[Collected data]
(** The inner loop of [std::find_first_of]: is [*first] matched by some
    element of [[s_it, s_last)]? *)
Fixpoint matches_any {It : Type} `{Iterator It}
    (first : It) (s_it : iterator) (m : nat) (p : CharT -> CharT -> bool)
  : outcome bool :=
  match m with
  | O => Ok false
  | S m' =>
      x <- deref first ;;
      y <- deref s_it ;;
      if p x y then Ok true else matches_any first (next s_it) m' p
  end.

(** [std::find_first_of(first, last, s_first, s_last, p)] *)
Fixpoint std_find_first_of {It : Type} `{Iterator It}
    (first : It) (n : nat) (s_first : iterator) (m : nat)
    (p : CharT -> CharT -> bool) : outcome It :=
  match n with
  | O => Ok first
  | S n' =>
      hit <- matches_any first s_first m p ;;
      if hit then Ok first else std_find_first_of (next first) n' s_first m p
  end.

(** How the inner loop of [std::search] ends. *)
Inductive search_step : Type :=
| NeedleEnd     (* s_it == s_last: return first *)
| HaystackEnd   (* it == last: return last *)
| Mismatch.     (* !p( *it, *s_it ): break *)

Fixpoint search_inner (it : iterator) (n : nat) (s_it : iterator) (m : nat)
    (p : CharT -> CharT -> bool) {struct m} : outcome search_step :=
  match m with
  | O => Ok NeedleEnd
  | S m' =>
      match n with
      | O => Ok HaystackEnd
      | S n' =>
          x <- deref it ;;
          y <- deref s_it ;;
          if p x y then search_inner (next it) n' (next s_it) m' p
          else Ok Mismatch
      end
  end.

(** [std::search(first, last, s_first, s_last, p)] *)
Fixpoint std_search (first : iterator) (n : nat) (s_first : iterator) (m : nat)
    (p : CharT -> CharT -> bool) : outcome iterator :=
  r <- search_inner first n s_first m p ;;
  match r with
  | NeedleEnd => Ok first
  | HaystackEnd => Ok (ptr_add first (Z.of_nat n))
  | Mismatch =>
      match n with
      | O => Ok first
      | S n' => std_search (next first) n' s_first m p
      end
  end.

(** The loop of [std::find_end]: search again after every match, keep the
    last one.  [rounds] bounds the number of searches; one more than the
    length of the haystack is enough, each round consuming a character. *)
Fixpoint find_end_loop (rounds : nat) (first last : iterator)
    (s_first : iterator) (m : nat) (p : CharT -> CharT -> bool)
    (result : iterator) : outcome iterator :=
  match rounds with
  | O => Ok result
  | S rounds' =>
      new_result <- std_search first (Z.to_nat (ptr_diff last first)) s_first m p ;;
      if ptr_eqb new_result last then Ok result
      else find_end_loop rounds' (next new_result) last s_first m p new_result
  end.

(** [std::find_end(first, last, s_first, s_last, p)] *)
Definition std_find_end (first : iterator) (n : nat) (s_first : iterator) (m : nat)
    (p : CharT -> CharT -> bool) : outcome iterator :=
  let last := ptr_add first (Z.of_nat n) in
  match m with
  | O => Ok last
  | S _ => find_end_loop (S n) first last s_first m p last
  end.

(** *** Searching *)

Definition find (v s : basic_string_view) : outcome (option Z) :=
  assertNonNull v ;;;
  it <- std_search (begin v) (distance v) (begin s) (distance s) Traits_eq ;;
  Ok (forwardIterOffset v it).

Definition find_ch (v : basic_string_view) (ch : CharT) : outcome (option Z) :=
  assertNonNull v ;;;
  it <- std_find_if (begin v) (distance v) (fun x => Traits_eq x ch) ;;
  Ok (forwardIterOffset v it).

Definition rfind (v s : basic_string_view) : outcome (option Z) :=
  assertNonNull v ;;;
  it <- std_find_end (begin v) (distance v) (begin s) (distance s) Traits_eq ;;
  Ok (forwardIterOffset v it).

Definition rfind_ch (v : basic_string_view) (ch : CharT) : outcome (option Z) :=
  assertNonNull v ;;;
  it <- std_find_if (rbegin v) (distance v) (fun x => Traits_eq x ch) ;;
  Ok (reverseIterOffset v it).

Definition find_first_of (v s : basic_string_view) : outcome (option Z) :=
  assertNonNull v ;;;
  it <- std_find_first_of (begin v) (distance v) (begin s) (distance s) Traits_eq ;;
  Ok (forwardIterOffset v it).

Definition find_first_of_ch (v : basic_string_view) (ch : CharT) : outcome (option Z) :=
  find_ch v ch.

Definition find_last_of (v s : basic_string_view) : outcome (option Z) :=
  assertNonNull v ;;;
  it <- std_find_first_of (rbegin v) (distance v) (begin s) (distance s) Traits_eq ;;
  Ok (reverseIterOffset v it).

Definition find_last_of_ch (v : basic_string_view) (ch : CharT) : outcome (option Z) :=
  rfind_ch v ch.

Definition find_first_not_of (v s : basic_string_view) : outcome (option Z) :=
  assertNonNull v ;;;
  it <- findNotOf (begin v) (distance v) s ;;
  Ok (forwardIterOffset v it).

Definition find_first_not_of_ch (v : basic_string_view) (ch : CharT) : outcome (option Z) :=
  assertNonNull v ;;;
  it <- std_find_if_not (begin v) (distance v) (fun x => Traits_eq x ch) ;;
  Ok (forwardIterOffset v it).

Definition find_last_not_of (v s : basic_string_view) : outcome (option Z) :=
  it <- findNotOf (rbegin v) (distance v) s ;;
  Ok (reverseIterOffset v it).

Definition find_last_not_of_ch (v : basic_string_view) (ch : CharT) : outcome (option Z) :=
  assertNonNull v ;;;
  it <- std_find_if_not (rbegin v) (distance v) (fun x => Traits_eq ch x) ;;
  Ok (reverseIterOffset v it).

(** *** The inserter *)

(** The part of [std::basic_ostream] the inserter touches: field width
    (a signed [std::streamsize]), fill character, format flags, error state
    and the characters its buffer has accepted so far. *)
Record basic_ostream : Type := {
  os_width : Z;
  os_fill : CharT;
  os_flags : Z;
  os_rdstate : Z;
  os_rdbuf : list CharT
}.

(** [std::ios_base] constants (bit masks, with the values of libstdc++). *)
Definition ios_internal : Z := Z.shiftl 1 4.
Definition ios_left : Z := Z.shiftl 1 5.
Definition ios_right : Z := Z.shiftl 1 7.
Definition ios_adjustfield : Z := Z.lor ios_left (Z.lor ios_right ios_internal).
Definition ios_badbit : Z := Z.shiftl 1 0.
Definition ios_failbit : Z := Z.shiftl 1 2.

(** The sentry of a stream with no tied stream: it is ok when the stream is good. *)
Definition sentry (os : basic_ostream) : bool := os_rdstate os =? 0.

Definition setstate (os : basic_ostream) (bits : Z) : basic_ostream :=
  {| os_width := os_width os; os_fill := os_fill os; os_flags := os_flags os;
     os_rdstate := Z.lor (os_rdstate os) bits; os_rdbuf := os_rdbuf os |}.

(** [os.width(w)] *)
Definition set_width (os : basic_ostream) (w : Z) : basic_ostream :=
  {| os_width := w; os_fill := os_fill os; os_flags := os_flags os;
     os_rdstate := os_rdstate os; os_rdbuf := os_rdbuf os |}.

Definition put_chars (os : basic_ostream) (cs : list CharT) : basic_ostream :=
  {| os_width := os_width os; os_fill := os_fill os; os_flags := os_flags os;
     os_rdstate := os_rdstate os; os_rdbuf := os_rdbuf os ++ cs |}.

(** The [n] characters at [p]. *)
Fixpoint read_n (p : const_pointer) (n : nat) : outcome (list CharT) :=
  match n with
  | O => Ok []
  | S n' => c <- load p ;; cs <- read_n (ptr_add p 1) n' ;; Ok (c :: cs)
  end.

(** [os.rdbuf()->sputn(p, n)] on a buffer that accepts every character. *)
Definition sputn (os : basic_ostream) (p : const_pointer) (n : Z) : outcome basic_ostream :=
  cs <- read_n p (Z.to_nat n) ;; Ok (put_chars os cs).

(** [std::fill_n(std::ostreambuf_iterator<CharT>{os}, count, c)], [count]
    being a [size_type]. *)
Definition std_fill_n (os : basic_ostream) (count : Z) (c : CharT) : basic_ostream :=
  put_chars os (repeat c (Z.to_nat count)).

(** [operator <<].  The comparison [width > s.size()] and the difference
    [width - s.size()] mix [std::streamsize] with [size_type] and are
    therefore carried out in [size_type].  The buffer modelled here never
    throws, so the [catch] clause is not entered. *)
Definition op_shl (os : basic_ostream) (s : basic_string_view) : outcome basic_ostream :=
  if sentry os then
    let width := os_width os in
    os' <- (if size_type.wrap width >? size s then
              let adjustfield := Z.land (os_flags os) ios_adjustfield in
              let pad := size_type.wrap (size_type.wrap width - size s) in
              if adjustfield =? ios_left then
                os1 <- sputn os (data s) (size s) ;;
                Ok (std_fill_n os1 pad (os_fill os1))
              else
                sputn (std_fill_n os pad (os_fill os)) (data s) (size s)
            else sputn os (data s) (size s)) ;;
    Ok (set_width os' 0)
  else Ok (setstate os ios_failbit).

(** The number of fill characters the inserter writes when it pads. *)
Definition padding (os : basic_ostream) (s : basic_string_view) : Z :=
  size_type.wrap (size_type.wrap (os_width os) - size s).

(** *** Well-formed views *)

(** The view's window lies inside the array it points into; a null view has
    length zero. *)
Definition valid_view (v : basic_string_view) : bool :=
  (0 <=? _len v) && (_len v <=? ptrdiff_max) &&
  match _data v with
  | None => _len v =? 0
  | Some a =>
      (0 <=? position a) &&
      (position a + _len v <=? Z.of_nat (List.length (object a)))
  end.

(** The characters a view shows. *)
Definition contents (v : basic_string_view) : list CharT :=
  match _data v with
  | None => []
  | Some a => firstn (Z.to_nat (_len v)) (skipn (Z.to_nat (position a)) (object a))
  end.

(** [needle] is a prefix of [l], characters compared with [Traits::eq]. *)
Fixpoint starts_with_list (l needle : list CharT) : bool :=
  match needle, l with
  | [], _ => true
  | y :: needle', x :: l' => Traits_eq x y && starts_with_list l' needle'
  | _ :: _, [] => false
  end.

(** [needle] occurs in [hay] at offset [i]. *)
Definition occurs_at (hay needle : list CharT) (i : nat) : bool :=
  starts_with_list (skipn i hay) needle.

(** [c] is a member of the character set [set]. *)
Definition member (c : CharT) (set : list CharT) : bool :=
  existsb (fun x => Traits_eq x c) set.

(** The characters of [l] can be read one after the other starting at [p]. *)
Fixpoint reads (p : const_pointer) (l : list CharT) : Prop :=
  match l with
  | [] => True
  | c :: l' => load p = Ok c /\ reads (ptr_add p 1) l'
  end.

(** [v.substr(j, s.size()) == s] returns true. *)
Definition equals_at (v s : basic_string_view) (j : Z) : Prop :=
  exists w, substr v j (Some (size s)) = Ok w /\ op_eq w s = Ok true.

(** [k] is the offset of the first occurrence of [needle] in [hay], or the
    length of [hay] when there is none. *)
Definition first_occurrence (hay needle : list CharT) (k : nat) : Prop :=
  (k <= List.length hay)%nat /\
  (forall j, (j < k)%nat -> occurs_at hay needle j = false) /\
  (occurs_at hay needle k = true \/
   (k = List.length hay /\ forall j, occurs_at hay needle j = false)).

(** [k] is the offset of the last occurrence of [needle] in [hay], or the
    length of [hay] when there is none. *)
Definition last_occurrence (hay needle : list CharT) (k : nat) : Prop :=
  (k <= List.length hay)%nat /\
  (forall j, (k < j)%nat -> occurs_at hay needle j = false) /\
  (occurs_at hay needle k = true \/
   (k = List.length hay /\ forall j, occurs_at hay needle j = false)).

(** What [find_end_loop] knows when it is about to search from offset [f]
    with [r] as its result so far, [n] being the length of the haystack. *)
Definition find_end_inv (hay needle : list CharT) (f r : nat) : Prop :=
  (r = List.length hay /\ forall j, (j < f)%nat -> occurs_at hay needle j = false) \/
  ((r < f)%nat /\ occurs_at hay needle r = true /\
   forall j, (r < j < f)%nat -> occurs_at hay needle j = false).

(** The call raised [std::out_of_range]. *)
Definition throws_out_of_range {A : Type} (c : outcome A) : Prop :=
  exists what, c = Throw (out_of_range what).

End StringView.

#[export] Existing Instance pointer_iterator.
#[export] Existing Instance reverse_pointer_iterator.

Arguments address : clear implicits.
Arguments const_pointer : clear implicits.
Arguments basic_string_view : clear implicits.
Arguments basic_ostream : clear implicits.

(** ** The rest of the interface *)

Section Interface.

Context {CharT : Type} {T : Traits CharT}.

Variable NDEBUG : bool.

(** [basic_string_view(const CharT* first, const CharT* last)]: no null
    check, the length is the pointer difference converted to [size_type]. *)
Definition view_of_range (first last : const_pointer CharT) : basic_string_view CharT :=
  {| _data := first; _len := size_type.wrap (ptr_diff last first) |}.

**Work item**
Each line in the data where the string "every" occurs should be identified and copied.

**Output for this exercise**
(** The loop of [std::find_end]: search again after every match, keep the
(** [os.rdbuf()->sputn(p, n)] on a buffer that accepts every character. *)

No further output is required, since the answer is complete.